▸ **WHAT IS REQUIRED**
The first line of the data below and every line after it, through the one with "Field.validateRelation m X context", must be transcribed without change.

▸ **MATERIALS PROVIDED**
(** C3, as amended.  [X] is a relation that declares inverseOf [Y], a field
    of its valid root entity target type; [Y] is a relation back to the
    declaring type of [X], and the inverse that [Y] declares resolves to a
    field.  Then validating the relation of [X] adds, after the check of
    the declaring type, exactly one message: the error that the inverse
    field should not declare inverseOf itself, located at [X]. *)
Theorem validateRelation_second_level_inverse
    (X Y : Field) (yName : string) (context : ValidationContext) :
  Field.isRelation X = true ->
  Field.hasValidType m X = true ->
  Type_.kind (Field.type m X) = ROOT_ENTITY ->
  Config.inverseOfFieldName (input X) = Some yName ->
  Type_.getField (Field.type m X) yName = Some Y ->
  Field.isRelation Y = true ->
  Field.type m Y = declaringType X ->
  is_Some (Field.inverseOf m Y) ->
  Field.validateRelation m X context
    = context ++ declaringTypeErrors X ++ [secondLevelInverseError m X yName]
  /\ location (secondLevelInverseError m X yName)
     = orElse (Config.inverseOfASTNode (input X)) (Field.astNode X)
  /\ severity (secondLevelInverseError m X yName) = ERROR.
Proof.
  intros HrX Hvalid Hkind Hinv HY HrY HtY HinvY.
  split; [|done].
  unfold Field.validateRelation.
  rewrite HrX, Hvalid, add_declaringTypeErrors. simpl.
  rewrite bool_decide_eq_false_2 by (by intros ?).
  rewrite Hinv, HY.
  rewrite bool_decide_eq_false_2 by (by intros ?).
  rewrite HrY. simpl.
  rewrite bool_decide_eq_true_2 by done.
  unfold ValidationContext.addMessage. by rewrite <- app_assoc.
Qed.

(** C4, as amended.  [S] is a relation that declares no inverse and whose
    target type resolves to a root entity type; two or more fields of the
    target type have an inverseOf that resolves to [S].  Then validating the
    relation of [S] adds, after the check of the declaring type, one error
    per such field, in the order of the fields, each located at that
    field. *)
Theorem validateRelation_multiple_inverse_fields (S' : Field) (context : ValidationContext) :
  Field.isRelation S' = true ->
  Config.inverseOfFieldName (input S') = None ->
  Field.hasValidType m S' = true ->
  Type_.kind (Field.type m S') = ROOT_ENTITY ->
  2 <= length (inverseFields m S') ->
  Field.validateRelation m S' context
    = context ++ declaringTypeErrors S' ++ map (multipleInverseError m S') (inverseFields m S')
  /\ length (map (multipleInverseError m S') (inverseFields m S')) = length (inverseFields m S')
  /\ Forall2 (fun g msg => location msg = Field.astNode g /\ severity msg = ERROR)
       (inverseFields m S') (map (multipleInverseError m S') (inverseFields m S')).
Proof.
  intros Hrel Hinv Hvalid Hkind Hlen.
  split; [|split].
  - unfold Field.validateRelation.
    rewrite Hrel, Hvalid, add_declaringTypeErrors. simpl.
    rewrite bool_decide_eq_false_2 by (by intros ?).
    rewrite Hinv.
    change (filter _ (Type_.fields (Field.type m S'))) with (inverseFields m S').
    rewrite bool_decide_eq_false_2 by lia.
    rewrite bool_decide_eq_true_2 by lia.
    rewrite (foldl_addMessage (multipleInverseError m S')). by rewrite <- app_assoc.
  - by rewrite length_map.
  - apply Forall2_fmap_r, Forall_Forall2_diag, Forall_forall. done.
Qed.
End ValidateRelation.

Lemma validateRelation_second_level_inverse_witness :
  let m := Samples.mutualInverses in
  let X := Samples.fieldAt m 0 0 in
  Field.validateRelation m X []
    = [] ++ RelationRules.declaringTypeErrors X
         ++ [RelationRules.secondLevelInverseError m X "order"]
  /\ location (RelationRules.secondLevelInverseError m X "order")
     = orElse (Config.inverseOfASTNode (input X)) (Field.astNode X)
  /\ severity (RelationRules.secondLevelInverseError m X "order") = ERROR.
Proof.
  intros m X.
  apply (validateRelation_second_level_inverse m X (Samples.fieldAt m 1 0) "order" []);
    try reflexivity.
  by eexists.
Defined.

(** In a pair of fields that each declare inverseOf the other, either field
    receives this error when its own relation is validated. *)
Example validateRelation_mutual_inverses :
  let m := Samples.mutualInverses in
  let X := Samples.fieldAt m 0 0 in
  let Y := Samples.fieldAt m 1 0 in
  Field.validateRelation m X [] = [RelationRules.secondLevelInverseError m X "order"]
  /\ Field.validateRelation m Y [] = [RelationRules.secondLevelInverseError m Y "delivery"]
  /\ map location (Field.validateRelation m X [] ++ Field.validateRelation m Y [])
     = [Field.astNode X; Field.astNode Y].
Proof. intros m X Y. by vm_compute. Qed.

(** The statement fails when the inverse that [Y] declares names no field:
    in [Samples.danglingInverse], [Order.delivery] (X) declares inverseOf
    [Delivery.order] (Y), a relation back to [Order] that declares inverseOf
    "shipment"; validating the relation of X adds no message at all. *)
Lemma validateRelation_second_level_inverse_dangling :
  let m := Samples.danglingInverse in
  let X := Samples.fieldAt m 0 0 in
  let Y := Samples.fieldAt m 1 0 in
  (Field.isRelation X = true
   /\ Field.hasValidType m X = true
   /\ Type_.kind (Field.type m X) = ROOT_ENTITY
   /\ Config.inverseOfFieldName (input X) = Some "order"
   /\ Type_.getField (Field.type m X) "order" = Some Y)
  /\ (Field.isRelation Y = true
      /\ Field.type m Y = declaringType X
      /\ Config.inverseOfFieldName (input Y) = Some "shipment")
  /\ Field.validateRelation m X [] = [].
Proof. intros m X Y. by vm_compute. Qed.

Lemma validateRelation_multiple_inverse_fields_witness :
  let m := Samples.twoInverses in
  let S' := Samples.fieldAt m 0 0 in
  Field.validateRelation m S' []
    = [] ++ RelationRules.declaringTypeErrors S'
         ++ map (RelationRules.multipleInverseError m S') (RelationRules.inverseFields m S')
  /\ length (map (RelationRules.multipleInverseError m S') (RelationRules.inverseFields m S'))
     = length (RelationRules.inverseFields m S')
  /\ Forall2 (fun g msg => location msg = Field.astNode g /\ severity msg = ERROR)
       (RelationRules.inverseFields m S')
       (map (RelationRules.multipleInverseError m S') (RelationRules.inverseFields m S')).
Proof.
  intros m S'.
  apply (validateRelation_multiple_inverse_fields m S' []); reflexivity.
Defined.

Example validateRelation_multiple_inverse_fields_run :
  let m := Samples.twoInverses in
  map (fun msg => (severity msg, location msg)) (Field.validateRelation m (Samples.fieldAt m 0 0) [])
  = [(ERROR, Some 2); (ERROR, Some 3)].
Proof. by vm_compute. Qed.

(** The statement fails when the target type of [S] is no root entity type:
    in [Samples.childEntityTarget], [Movie.director] (S) declares no inverse
    and two fields of its target type [Person] declare inverseOf naming it;
    validating the relation of S adds the single error that [Person] is not a
    root entity type, located at S, and none at the two fields. *)
Lemma validateRelation_multiple_inverse_fields_child_target :
  let m := Samples.childEntityTarget in
  let S' := Samples.fieldAt m 0 0 in
  (Field.isRelation S' = true /\ Config.inverseOfFieldName (input S') = None
   /\ Field.hasValidType m S' = true)
  /\ (RelationRules.inverseFields m S' = [Samples.fieldAt m 1 0; Samples.fieldAt m 1 1]
      /\ Config.inverseOfFieldName (input (Samples.fieldAt m 1 0)) = Some (Field.name S')
      /\ Config.inverseOfFieldName (input (Samples.fieldAt m 1 1)) = Some (Field.name S'))
  /\ Field.validateRelation m S' []
     = [ValidationMessage.error
          ("Type " +:+ quoted "Person"
             +:+ " cannot be used with @relation because it is not a root entity type.")
          (Field.astNode S')]
  /\ Forall (fun g => Forall (fun msg => location msg <> Field.astNode g)
                        (Field.validateRelation m S' []))
       (RelationRules.inverseFields m S').
Proof.
  intros m S'. split; [by vm_compute|]. split; [by vm_compute|]. split; [by vm_compute|].
  vm_compute. repeat constructor; discriminate.
Qed.

(** ** Validation of calc mutations *)

Section ValidateCalcMutations.
Import CalcMutationRules.
Variable operators : list CalcMutationOperator.
Variable m : Model.t.
Variable f : Field.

▸ **ANSWER TO THE EXERCISE**
(** C3, as amended.  [X] is a relation that declares inverseOf [Y], a field
    of its valid root entity target type; [Y] is a relation back to the
    declaring type of [X], and the inverse that [Y] declares resolves to a
    field.  Then validating the relation of [X] adds, after the check of
    the declaring type, exactly one message: the error that the inverse
    field should not declare inverseOf itself, located at [X]. *)
Theorem validateRelation_second_level_inverse
    (X Y : Field) (yName : string) (context : ValidationContext) :
  Field.isRelation X = true ->
  Field.hasValidType m X = true ->
  Type_.kind (Field.type m X) = ROOT_ENTITY ->
  Config.inverseOfFieldName (input X) = Some yName ->
  Type_.getField (Field.type m X) yName = Some Y ->
  Field.isRelation Y = true ->
  Field.type m Y = declaringType X ->
  is_Some (Field.inverseOf m Y) ->
  Field.validateRelation m X context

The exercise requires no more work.